LAB also represent potential 3-MI-degrading bacteria. Lactobacillus and Pediococcus of Firmicutes were the main LAB in the five samples. Meng et al. (2013) demonstrated that Lactobacillus brevis 1.12 is capable of 3-MI degradation. The large amount of LAB in PM samples might participate in the removal of skatole in PM, and be responsible for the low concentrations of 3-MI. Besides LAB, many species of Pseudomonas (phylum Proteobacteria) could also degrade 3-MI. Pseudomonas was detected in all PM samples, with relative abundance of 0.5%, 1.5%, 0.4%, 0.4% and 4.5% in PM1, PM2, PM3, PM4 and PM5, respectively. P. aeruginosa Gs isolated from Mangrove Sediment can use 3-MI as the sole source of carbon and energy (Yin et al. 2006). Cupriavidus (phylum Proteobacteria) was detected only in PM4 and PM5 samples, with quite low relative abundant of 0.004% and 0.01%, respectively. Cupriavidus sp. strain KK10 isolated from soil could transform 3-MI to ring cleavage products under aerobic conditions (Fukuoka et al. 2015). Borowski et al. (2016) investigated microbial-mineral preparation that contained Pseudomonas sp., Bacillus sp. and Lactobacillus sp. for the removal of offensive odors from poultry manure. The changes of genus Lactobacillus, Pseudomonas and Cupriavidus matched with the changes of 3-MI, and might result in the decrease of 3-MI.

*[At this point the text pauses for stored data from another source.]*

(** ** Search by name *)

Lemma lookup_used s i b : inv s -> block s !! i = Some b -> b_addr b <> 0 -> odp_shm_lookup (b_name b) s = Some (Z.of_nat i + 1).
Proof.
  intros Hinv Hi Hb. pose proof (in_used _ Hinv i b Hi Hb) as Hu. unfold odp_shm_lookup. pose proof (find_block_spec (b_name b) (block s) 0) as Hf.
  destruct (find_block (b_name b) 0 (block s)) as [j|]; [|by destruct (Hf i b Hi)]. destruct Hf as (k & c & -> & Hk & Hc & _). rewrite Z.add_0_l, zget_of_nat, Hk. cbn [mbind option_bind].
  destruct (decide (b_addr c = 0)) as [E|E]; [apply (in_idle _ Hinv k c Hk) in E; destruct (us_name _ _ _ Hu); congruence|].
  destruct (decide (i = k)) as [->|Hne]; [|by destruct (in_distinct _ Hinv i k b c Hi Hk Hne Hb E)]. rewrite Hi in Hk. injection Hk as <-. by rewrite (us_hdl _ _ _ Hu).
Qed.

Lemma lookup_missing s n : inv s -> n <> ""%string -> (forall i b, block s !! i = Some b -> b_addr b <> 0 -> b_name b <> n) -> odp_shm_lookup n s = Some 0.
Proof.
  intros Hinv Hn Hno. unfold odp_shm_lookup. pose proof (find_block_spec n (block s) 0) as Hf. destruct (find_block n 0 (block s)) as [j|]; [|done].
  destruct Hf as (k & c & _ & Hk & Hc & _). destruct (decide (b_addr c = 0)) as [E|E]; [apply (in_idle _ Hinv k c Hk) in E; congruence|]. by destruct (Hno k c Hk E).
Qed.

(** Two tables with the same blocks of a name answer the same. *)
Lemma lookup_same s s' n : inv s -> inv s' -> n <> ""%string ->
  (forall i b, b_addr b <> 0 -> b_name b = n -> block s !! i = Some b <-> block s' !! i = Some b) -> odp_shm_lookup n s' = odp_shm_lookup n s.
Proof.
  intros Hi Hi' Hn Hsame. destruct (decide (Exists (fun b => b_addr b <> 0 /\ b_name b = n) (block s))) as [Hex|Hno].
  - apply Exists_exists in Hex as (b & [i Hb]%list_elem_of_lookup & Ha & <-). rewrite (lookup_used s i b) by done. by rewrite (lookup_used s' i b) by (done || by apply Hsame).
  - assert (forall i b, block s !! i = Some b -> b_addr b <> 0 -> b_name b <> n) as H1.
    { intros i b Hb Ha E. apply Hno, Exists_exists. exists b. split; [by eapply list_elem_of_lookup_2|done]. }
    rewrite !lookup_missing; [done|done|done|done|done|done|]. intros i b Hb Ha E. apply (H1 i b); [by apply Hsame|done|done].
Qed.

Lemma handle_block h s i b : inv s -> h = Z.of_nat i + 1 -> block s !! i = Some b ->
  from_handle h = Z.of_nat i /\ odp_shm_addr h s = Some (b_addr b) /\
  odp_shm_info h s = Some (0, Some (Info (b_name b) (b_addr b) (b_size b) (page_sz b) (b_flags b))).
Proof.
  intros Hinv -> Hi. pose proof (lookup_lt_Some _ _ _ Hi) as Hlt. rewrite (in_len _ Hinv) in Hlt. assert (from_handle (Z.of_nat i + 1) = Z.of_nat i) as E.
  { unfold from_handle. rewrite u32_small; [lia|unfold is_u32; lia]. }
  unfold odp_shm_addr, odp_shm_info. rewrite E. unfold ODP_CONFIG_SHM_BLOCKS. rewrite Z.gtb_ltb, (proj2 (Z.ltb_ge _ _)) by lia. rewrite zget_of_nat, Hi. done.
Qed.

End table.

(** C31: shared memory blocks are apart.  The histories are those of [reach]:
    start-up, then any sequence of blocks reserved and given back, with the
    conditions of [legal]: no flag for contiguous memory, an alignment that is not
    0 and with the size fits 64 bits, names of at most 31 characters, and
    shm_unlink succeeds for the blocks that are given back.  (What happens
    otherwise is in ShmSpec.v: [reserve_align_zero], [shm_names],
    [unlink_failure_dangles].)  In every state of such a history every further
    call of this kind returns; each block in use is aligned as asked for and lies
    inside the mapping that was made for it, blocks in use have no byte in common,
    the name of each finds its handle, and the handle its address. *)
Theorem shm_blocks_safe {W} `{ShmLaws W} (s0 s : shm_sys W) :
  fresh s0 -> reach s0 s ->
  (forall o, legal o s -> exists r s', call o s = Some (r, s')) /\
  (forall i b, block s !! i = Some b -> b_addr b <> 0 ->
     (b_align b | b_addr b) /\ regions (world s) !! addr_orig b = Some (b_alloc_size b) /\
     addr_orig b <= b_addr b /\ b_addr b + b_size b <= addr_orig b + b_alloc_size b /\
     odp_shm_lookup (b_name b) s = Some (hdl b) /\ odp_shm_addr (hdl b) s = Some (b_addr b)) /\
  (forall i j b c, block s !! i = Some b -> block s !! j = Some c -> i <> j -> b_addr b <> 0 -> b_addr c <> 0 ->
     b_addr b + b_size b <= b_addr c \/ b_addr c + b_size c <= b_addr b).
Proof.
  intros Hf Hr. pose proof (shm_reach_inv s0 s Hf Hr) as Hinv. split_and!.
  - intros o Ho. destruct (shm_call_total o s Hinv Ho) as (r & s' & Hc & _). eauto.
  - intros i b Hi Hb. destruct (in_used _ Hinv i b Hi Hb) as [H1 H2 H3 [H4 H5] [_ H6] _ _]. destruct (handle_block (hdl b) s i b Hinv H1 Hi) as (_ & Hadr & _).
    split_and!; try done. rewrite H1. by apply lookup_used.
  - intros i j b c Hi Hj Hij Hb Hc. destruct (in_used _ Hinv i b Hi Hb) as [_ Hm1 Hs1 [Hp1 Hp2] _ _ _]. destruct (in_used _ Hinv j c Hj Hc) as [_ Hm2 Hs2 [Hp3 Hp4] _ _ _].
    destruct (in_distinct _ Hinv i j b c Hi Hj Hij Hb Hc) as [_ Hne]. destruct (in_apart _ Hinv _ _ _ _ Hm1 Hm2 Hne); lia.
Qed.

(** a block from reservation to return.  When a reservation in a reachable
    state returns a handle, the name was not in use and now finds the handle, the
    handle gives the address, aligned as asked for, the size and the flags, and
    no other name is affected; when the block is then given back the name finds
    nothing, the address is NULL, and again no other name is affected. *)
Theorem shm_reserve_free {W} `{ShmLaws W} (s0 s s1 : shm_sys W) (name : string) (size align flags h : Z) :
  fresh s0 -> reach s0 s -> legal (Reserve name size align flags) s -> odp_shm_reserve name size align flags s = Some (h, s1) -> h <> 0 ->
  odp_shm_lookup name s = Some 0 /\ odp_shm_lookup name s1 = Some h /\
  (exists addr, odp_shm_addr h s1 = Some addr /\ addr <> 0 /\ (align | addr) /\
     odp_shm_info h s1 = Some (0, Some (Info name addr size (s_page_size (world s)) flags))) /\
  (forall n, n <> ""%string -> n <> name -> odp_shm_lookup n s1 = odp_shm_lookup n s) /\
  forall junk s2, legal (Free junk h) s1 -> odp_shm_free junk h s1 = Some (0, s2) ->
    odp_shm_lookup name s2 = Some 0 /\ odp_shm_addr h s2 = Some 0 /\ forall n, n <> ""%string -> n <> name -> odp_shm_lookup n s2 = odp_shm_lookup n s1.
Proof.
  intros Hf Hr Hlegal Hc Hh. pose proof (shm_reach_inv s0 s Hf Hr) as Hinv. pose proof (reserve_inv _ _ _ _ _ _ _ Hinv Hlegal Hc) as Hinv1.
  destruct (reserve_spec name size align flags s Hinv Hlegal) as (h' & s' & Hc' & _ & Hcase). rewrite Hc in Hc'. injection Hc' as <- <-.
  destruct Hcase as [(-> & _)|(i & b & a & fd & addr & Eh & Hi & Hb0 & Hno & Ha & Hend & _ & _ & Hal & Had & Hb)]; [done|].
  destruct Hlegal as (_ & _ & _ & _ & Hname). set (nb := fill_block name size align flags fd (size + align) a addr h 0 (s_page_size (world s))) in *.
  assert (b_name nb = name) as En by (by apply substring_all). assert (name <> ""%string) as Hne by (intros ->; by apply (Hno i b Hi), (in_idle _ Hinv i b)).
  assert (block s1 !! i = Some nb) as Hi1 by (rewrite Hb; apply list_lookup_insert_eq; by eapply lookup_lt_Some). assert (b_addr nb <> 0) as Hnb by (simpl; lia).
  destruct (handle_block h s1 i nb Hinv1 Eh Hi1) as (Hfh & Haddr & Hinfo). rewrite En in Hinfo. split_and!.
  - apply lookup_missing; [done|done|]. intros j c Hj _. by eapply Hno.
  - rewrite <- En, Eh. by apply lookup_used.
  - exists addr. by split_and!.
  - intros n Hn1 Hn2. apply lookup_same; [done..|]. intros j c Hc0 Hcn. rewrite Hb. rewrite list_lookup_insert_Some. split.
    + intros Hj. right. split; [|done]. intros <-. rewrite Hi in Hj. by injection Hj as <-.
    + intros [(_ & <- & _)|[_ Hj]]; [|done]. by rewrite En in Hcn.
  - intros junk s2 Hl2 Hc2. pose proof (free_inv _ _ _ _ _ Hinv1 Hl2 Hc2) as Hinv2. destruct (free_spec junk h s1 Hinv1 Hl2) as (r & s2' & Hc2' & _ & Hcase2).
    rewrite Hc2 in Hc2'. injection Hc2' as <- <-. rewrite Hfh, Nat2Z.id in Hcase2. destruct Hcase2 as [(_ & _ & Hz)|(c & _ & _ & Hci & _ & Hb2 & _)].
    { destruct (Hz eq_refl) as (c & Hci & Hc0). rewrite Hi1 in Hci. by injection Hci as <-. }
    assert (block s2 !! i = Some zero_block) as Hi2 by (rewrite Hb2; apply list_lookup_insert_eq; by eapply lookup_lt_Some). split_and!.
    + apply lookup_missing; [done|done|]. intros j d Hj Hd0 E. rewrite Hb2 in Hj. apply list_lookup_insert_Some in Hj as [(_ & <- & _)|[Hij Hj]]; [done|].
      destruct (in_distinct _ Hinv1 i j nb d Hi1 Hj Hij Hnb Hd0) as [Hn _]. congruence.
    + by apply (handle_block h s2 i zero_block Hinv2 Eh Hi2).
    + intros n Hn1 Hn2. apply lookup_same; [done..|]. intros j d Hd0 Hdn. rewrite Hb2, list_lookup_insert_Some. split.
      * intros Hj. right. split; [|done]. intros <-. rewrite Hi1 in Hj. injection Hj as <-. by rewrite En in Hdn.
      * intros [(_ & <- & _)|[_ Hj]]; done.
Qed.

End ShmProofs.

This study investigated the characteristics of PM in MFB at different stages, and examined the structures of bacterial communities involved in the composting process. The diversity of bacterial communities and content of 3-MI decreased in this process. Compared with fresh PM, organic degradation strains were the dominate genera in long-term fermentation PM. Lactobacillus, Pseudomonas and Cupriavidus, as potential 3-MI-degrading bacteria, might participate in the removal of skatole in PM. This study provides data to help our understanding of bacterial metabolic activity of PM under in situ fermentation in the MFB system.